I have tried to be positive and embrace what is positive and for the most part I have done just that. I accept that what little time I have with the ones I love is important and I am grateful for that. I am grateful each time I speak to my son and that he is still alive and still lucid. I am grateful for the days that my middle daughter seems to be a little more cheerful and is not lethargic and anti social and depressed. I am grateful that my youngest daughter still embraces childhood and is in no hurry to grow up. I am grateful that a special man did remind me that I am desirable and also intellectually stimulating and that we have maintained our friendship of 2 years though we have become more complexly involved with each other over the last 6 months. I do not agree with his choices based on co dependency and guilt, but it is not my place to judge and instead I am happy for having known him at all. I am grateful that another man I care for has also resumed contact with me. I am grateful that at last all the negative damage my ex husband did to my psyche is starting to leave me. I hope that the more destructive emotional damage he caused our 2 older children will one day start to leave them as well and they too can start to believe in themselves as I have started to believe in myself. I am grateful that I have found enough confidence to become a member of The Children Society charity as a volunteer and I will put all the knowledge I have gained through the years of my son's drug use to some use.

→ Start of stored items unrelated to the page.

(* ===== verification/VaultMove.v ===== *)
(** Moving a vault to another directory (internal/vaultmove): one rename where that
    works, a copy and a removal where it does not, then the settings that point at
    the old place.

    A directory is the set of files below it; an empty one is not part of the disk,
    nor are links and special files.  [FileId] is [os.SameFile] on what stands at two
    paths. *)
From S2P Require Export Trees OpenVault Profile Remotes.
Local Open Scope Z_scope.

(** [os.SameFile]: one file system object under two spellings. *)
Class FileId := { same_file : fpath → fpath → bool; same_file_refl p : same_file p p = true }.

(** ** A copy *)

Section trees.
Context `{Env}.

(** internal/vaultmove/vaultmove.go:269-285 [copyFile]; the copy may stop after a part. *)
Definition copyFile (src dst : fpath) : M unit :=
  _ ← os_Stat src;
  _ ← os_CreateNew dst;
  w ← try (data ← os_ReadFile src; os_Write dst data);
  c ← try os_Quiet;
  match w with Err e => fail e | Ok _ => lift c end.

(** internal/vaultmove/vaultmove.go:224-267 [copyDir]; the fuel is the depth of the tree. *)
Fixpoint copyDir_fuel (fuel : nat) (src dst : fpath) : M unit :=
  match fuel with
  | O => fail (ESentinel "out of fuel")
  | S f =>
      _ ← os_Stat src;
      _ ← os_MkdirAll dst;
      entries ← os_ReadEntries src;
      mfold (fun _ '(name, isDir) =>
        _ ← os_Quiet;
        if isDir : bool then copyDir_fuel f (src ++ [name]) (dst ++ [name])
        else copyFile (src ++ [name]) (dst ++ [name])) tt entries
  end.
(** internal/vaultmove/vaultmove.go:224-267 [copyDir]: as many rounds as the longest path
    has segments are enough ([copyDir_run]). *)
Definition copyDir (src dst : fpath) : M unit :=
  n ← gets (fun s => max_depth (st_files s)); copyDir_fuel (S n) src dst.

(** internal/vaultmove/vaultmove.go:201-222 [moveDir] *)
Definition moveDir (source dest : string) : M bool :=
  r ← try (os_RenameTree (os_segs source) (os_segs dest));
  match r with
  | Ok _ => mret true
  | Err _ =>
      let parent := path_dir dest in
      t ← now;
      let tmp := os_segs (path_join [parent; str_concat [".seavault-moving-"; path_base dest; "-"; itoa (unix_nano t)]]) in
      _ ← os_RemoveAll tmp;
      c ← try (copyDir (os_segs source) tmp);
      match c with
      | Err e => _ ← try (os_RemoveAll tmp); fail e
      | Ok _ =>
          m ← try (os_RenameTree tmp (os_segs dest));
          match m with
          | Err e => _ ← try (os_RemoveAll tmp); fail e
          | Ok _ =>
              d ← try (os_RemoveAll (os_segs source));
              match d with
              | Err e => fail (EWrap "copied vault to %s but could not remove original %s: " e)
              | Ok _ => mret false
              end
          end
      end
  end.
End trees.

(** ** Whether one directory may be moved to the other *)

(** The elements of a cleaned absolute path after the root. *)
Definition path_elems (p : string) : list string := if String.eqb p "/" then [] else List.tl (split_slash p).
Fixpoint strip_common (a b : list string) : list string * list string :=
  match a, b with
  | x :: a', y :: b' => if String.eqb x y then strip_common a' b' else (a, b)
  | _, _ => (a, b)
  end.
(** [filepath.Rel] of two absolute paths. *)
Definition filepath_Rel (base targ : string) : string :=
  let base := path_clean base in let targ := path_clean targ in
  if String.eqb base targ then "."
  else let '(b, t) := strip_common (path_elems base) (path_elems targ) in join_slash (map (fun _ => "..") b ++ t).
Definition leads_inside (rel : string) : bool :=
  negb (String.eqb rel ".") && negb (has_prefix rel "../") && negb (String.eqb rel "..").

(** internal/vaultmove/vaultmove.go:125-135 [validateRelationship]; both paths are absolute. *)
Definition validateRelationship (source dest : string) : result unit :=
  if leads_inside (filepath_Rel source dest) then Err (ENew "destination cannot be inside the source vault directory")
  else if leads_inside (filepath_Rel dest source) then Err (ENew "destination cannot be a parent of the source vault directory")
  else Ok tt.

(** ** The move *)

(** internal/vaultmove/vaultmove.go:21-26 [Options] *)
Record MoveOptions : Type := mkMoveOptions {
  mo_ProfileName : string; mo_Replace : bool; mo_UpdateMatchingProfiles : bool; mo_UpdateRemoteProfiles : bool }.
(** internal/vaultmove/vaultmove.go:28-36 [Result] *)
Record MoveResult : Type := mkMoveResult {
  mv_SourcePath : string; mv_DestinationPath : string; mv_Moved : bool; mv_UsedRename : bool;
  mv_UpdatedProfiles : Z; mv_UpdatedRemotes : Z; mv_Warnings : list string }.
Definition zero_MoveResult : MoveResult := mkMoveResult "" "" false false 0 0 [].
Definition add_warning (r : MoveResult) (w : string) : MoveResult :=
  mkMoveResult (mv_SourcePath r) (mv_DestinationPath r) (mv_Moved r) (mv_UsedRename r) (mv_UpdatedProfiles r) (mv_UpdatedRemotes r)
    (mv_Warnings r ++ [w]).
Definition add_profiles (r : MoveResult) (n : Z) : MoveResult :=
  mkMoveResult (mv_SourcePath r) (mv_DestinationPath r) (mv_Moved r) (mv_UsedRename r) (mv_UpdatedProfiles r + n) (mv_UpdatedRemotes r)
    (mv_Warnings r).
Definition set_remotes (r : MoveResult) (n : Z) : MoveResult :=
  mkMoveResult (mv_SourcePath r) (mv_DestinationPath r) (mv_Moved r) (mv_UsedRename r) (mv_UpdatedProfiles r) n (mv_Warnings r).

Section move.
Context `{Env} `{Platform} `{Host} `{GoUnicode} `{FileId} `{JSON VaultConfig} `{JSON LegacyID} `{JSON ProfileStore} `{JSON RemoteStore}.

(** internal/vaultmove/vaultmove.go:160-171 [ancestorIs]: one round per ancestor; a path has
    fewer than bytes. *)
Fixpoint ancestor_fuel (fuel : nat) (p : string) (target : fpath) : M bool :=
  match fuel with
  | O => mret false
  | S f =>
      r ← try (os_Stat (dir_segs p));
      if is_ok r && same_file (dir_segs p) target then mret true
      else let next := path_dir p in if String.eqb next p then mret false else ancestor_fuel f next target
  end.
(** internal/vaultmove/vaultmove.go:160-171 [ancestorIs] *)
Definition ancestorIs (path : string) (target : fpath) : M bool := ancestor_fuel (S (String.length path)) path target.

(** internal/vaultmove/vaultmove.go:111-123 [validateSource] *)
Definition validateSource (source : string) : M unit :=
  d ← try (os_IsDir (dir_segs source));
  match d with
  | Err e => fail (EWrap "source vault path is not accessible: " e)
  | Ok false => fail (ENew "source vault path %s is not a directory")
  | Ok true =>
      r ← try (ReadConfig source);
      match r with Err e => fail (EWrap "source does not look like a open-seavault-rclone vault: " e) | Ok _ => mret tt end
  end.

(** internal/vaultmove/vaultmove.go:144-156 [validateNotSameDirectory] *)
Definition validateNotSameDirectory (source dest : string) : M unit :=
  r ← try (os_Stat (dir_segs source));
  match r with
  | Err e => fail (EWrap "source vault path is not accessible: " e)
  | Ok _ =>
      a ← ancestorIs dest (dir_segs source);
      if a : bool then fail (ENew "destination is the source vault directory (or inside it) under another spelling; choose a different location")
      else
        d ← try (os_Stat (dir_segs dest));
        b ← (if is_ok d then ancestorIs source (dir_segs dest) else mret false);
        if b : bool then fail (ENew "destination is the source vault directory (or a parent of it) under another spelling; choose a different location")
        else mret tt
  end.

(** internal/vaultmove/vaultmove.go:173-199 [prepareDestination] *)
Definition prepareDestination (dest : string) (replace : bool) : M unit :=
  _ ← os_MkdirAll (os_segs (path_dir dest));
  d ← try (os_IsDir (dir_segs dest));
  match d with
  | Err e => if not_exist e then mret tt else fail e
  | Ok false => if negb replace then fail (ENew "destination %s exists and is not a directory") else os_Remove (os_segs dest)
  | Ok true =>
      entries ← os_ReadEntries (dir_segs dest);
      if negb (bool_decide (entries = [])) && negb replace
      then fail (ENew "destination %s already exists and is not empty; choose an empty path or enable replace")
      else os_RemoveAll (os_segs dest)
  end.

(** internal/vaultmove/vaultmove.go:85-107 [Move]: the settings, once the vault is moved *)
Definition update_settings (sourceAbs destAbs : string) (opts : MoveOptions) (res : MoveResult) : M MoveResult :=
  res ← (if String.eqb (mo_ProfileName opts) "" then mret res
         else r ← try (UpdatePath (mo_ProfileName opts) destAbs);
              mret (match r with
                    | Err e => add_warning res (str_concat ["vault moved, but saved vault location "; mo_ProfileName opts; " was not updated: "; err_text e])
                    | Ok _ => add_profiles res 1
                    end));
  res ← (if negb (mo_UpdateMatchingProfiles opts) then mret res
         else r ← try (UpdatePathsMatching sourceAbs destAbs);
              mret (match r with
                    | Err e => add_warning res ("vault moved, but matching saved vault locations were not updated: " +:+ err_text e)
                    | Ok n => add_profiles res n
                    end));
  (if negb (mo_UpdateRemoteProfiles opts) then mret res
   else r ← try (UpdateVaultPathMatching sourceAbs destAbs);
        mret (match r with
              | Err e => add_warning res ("vault moved, but matching remote profiles were not updated: " +:+ err_text e)
              | Ok n => set_remotes res n
              end)).

(** internal/vaultmove/vaultmove.go:51-109 [Move]; the result stands beside an error. *)
Definition Move (source destination : string) (opts : MoveOptions) : M (MoveResult * option err) :=
  p ← try (lift (a ← Abs source; b ← Abs destination; Ok (path_clean a, path_clean b)));
  match p with
  | Err e => mret (zero_MoveResult, Some e)
  | Ok (sourceAbs, destAbs) =>
      let res := mkMoveResult sourceAbs destAbs false false 0 0 [] in
      if String.eqb sourceAbs destAbs then mret (res, Some (ENew "source and destination vault paths are the same"))
      else
        r ← try (_ ← validateSource sourceAbs;
                 _ ← lift (validateRelationship sourceAbs destAbs);
                 _ ← validateNotSameDirectory sourceAbs destAbs;
                 _ ← prepareDestination destAbs (mo_Replace opts);
                 moveDir sourceAbs destAbs);
        match r with
        | Err e => mret (res, Some e)
        | Ok usedRename =>
            res ← update_settings sourceAbs destAbs opts (mkMoveResult sourceAbs destAbs true usedRename 0 0 []);
            mret (res, None)
        end
  end.

(** internal/vaultmove/vaultmove.go:38-49 [MoveProfile] *)
Definition MoveProfile (name destination : string) (opts : MoveOptions) : M (MoveResult * option err) :=
  r ← try (Resolve name);
  match r with
  | Err e => mret (zero_MoveResult, Some e)
  | Ok None => mret (zero_MoveResult, Some (ENew "saved vault %q was not found"))
  | Ok (Some entry) => Move (en_VaultPath entry) destination (mkMoveOptions name (mo_Replace opts) true (mo_UpdateRemoteProfiles opts))
  end.
End move.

I am trying to also put my story and my writing and my family's experience to some good use to others as well as helping my family with looking for ways to publish and earn money as well. I have been unsuccessful with the Huffington post, no response, but I will keep trying. The Fix would like to publish more posts from me, but not for monetary reward. However, if I write for The Fix, I can not publish the post on my blog for a month after their publication. Also if any of my readers would like to pass on my blog to anyone who might be interested or indeed even any publishers, please pass it on, and if you are so inclined to click ads on my blog, than I would be grateful. I need to provide a better lifestyle for my family and teach them that you should never give up and that you should never be ashamed to try!